I'm trying to configure a PHPStorm project to utilize both remote PHP and a remote Composer. Remote being my Windows Subsystem for Linux (WSL) installation. However, when I initiate any Composer commands from PHPStorm, I get errors. And unfortunately, the errors are not very indicative of the cause or offer a link for additional details.

Errors received in my "Event Log":

12:21 PM    Composer
Failed to install packages for  ./composer.json.
Show in Log

And in my "Composer Log":

install --no-interaction --no-ansi
/bin/sh: 1: composer: not found
Failed to install packages for  ./composer.json.

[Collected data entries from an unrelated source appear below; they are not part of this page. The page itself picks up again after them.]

(** * godel_process_path_generation: the mesh importer

    A shallow embedding of [mesh_importer.cpp] (class [MeshImporter]):
    plane estimation from a point cloud, construction of the local plane
    frame, the vertex-merging mesh builder and the projection of the
    boundary loops into the plane frame.

    Conventions of the embedding.
    - [double] and [float] values are idealised as real numbers ([R]); the
      comparisons of the source are decided on the exact values.
    - [uint32_t] point indices are [N]; PCL vertex and half-edge indices
      are [nat].
    - A call either returns, throws [std::out_of_range] (the [at] of a
      vector or of a bimap view) or is stopped by a failed [ROS_ASSERT];
      the three are the constructors of [result].  ROS console output is
      kept as a list of messages, newest first: it is the only thing that
      tells two [return false] apart.
    - What the file takes from outside is a parameter of the importer:
      the consensus fit of PCL ([segment]), the boundary extraction of
      get_boundary.h ([getBoundBoundaryHalfEdges]) with PCL's
      [getOriginatingVertexIndex], and whether [ROS_ASSERT] is compiled
      in ([ROS_ASSERT_ENABLED]). *)

From Stdlib Require Import Reals Lra Psatz.
From stdpp Require Import gmap list.

(** ** Eigen: vectors, hyperplanes and affine transforms *)

Module Eigen.
(** X6.  [setSchema] validates before it changes anything: when the new
    schema rejects the data (the argument, or the current state when none
    is given), the call throws the collected error and the object keeps its
    schema, state and observables. *)
Theorem X6_setSchema_rejection_changes_nothing
    (w : World) (j : Schema) (cfg : JsVal)
    (e : JoiError) (v : JsVal) (n1 : nat) :
  validate j (match cfg with JUndefined => config (this w) | _ => cfg end)
    strict (fresh w) = (Normal (mkResult (Some e) v), n1) ->
  setSchema (SJoi j) cfg w
  = (Throw (ValidationError e), mkWorld (this w) n1 (trace w)).
Proof.
  intros H. destruct w as [c m t]. cbn in *.
  unfold setSchema, _validateJoi. run. cbn. run. rewrite H. reflexivity.
Qed.

(** X7.  When the new schema accepts the data and accepts it again once it
    is merged into the emptied state, [setSchema] returns with the new
    schema installed and the state replaced by what the schema returned for
    the merge. *)
Theorem X7_setSchema_installs_schema_and_state
    (w : World) (j : Schema) (cfg : JsVal)
    (v0 : JsVal) (n1 : nat) (merged : JsVal) (n2 : nat) (v : JsVal) (n3 : nat) :
  let data := match cfg with JUndefined => config (this w) | _ => cfg end in
  validate j data strict (fresh w) = (Normal (mkResult None v0), n1) ->
  deepMerge_all [JObj n1 []; data] (S n1) = (Normal merged, n2) ->
  validate j merged strict n2 = (Normal (mkResult None v), n3) ->
  exists w',
    setSchema (SJoi j) cfg w = (Normal tt, w')
    /\ schema (this w') = SJoi j
    /\ config (this w') = v.
Proof.
  intros data H0 Hm Hv. destruct w as [c m t]. cbn in *.
  unfold setSchema, _validateJoi. run. cbn. run.
  fold data. rewrite H0. cbn. run.
  erewrite merge_commit; [|reflexivity|exact Hm|exact Hv].
  eexists. split; [reflexivity|]. split; reflexivity.
Qed.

So far, I've followed the instructions located at:

https://www.jetbrains.com/help/phpstorm/how-to-use-wsl-development-environment-in-product.html

https://www.jetbrains.com/help/phpstorm/configuring-remote-interpreters.html

I also followed the answer at this post to set WSL as my default terminal:

How to use WSL as default terminal in WebStorm or any other JetBrains' products?

In my WSL installation, composer is located at /home/<user>/.local/bin/composer and is included in my path upon login in my /home/<user>/.profile file. And I was sure to restart PHPStorm after doing so to ensure it has the updated path. Additionally, running composer install within my project, on WSL works without issue.

I'm not sure how to determine which terminal or composer file PHPStorm is using. Either it's still trying to find and use a composer on my host Windows install (which doesn't exist) or I'm missing a path which I have to map for WSL.

Any idea how I can obtain more details as to what I have misconfigured?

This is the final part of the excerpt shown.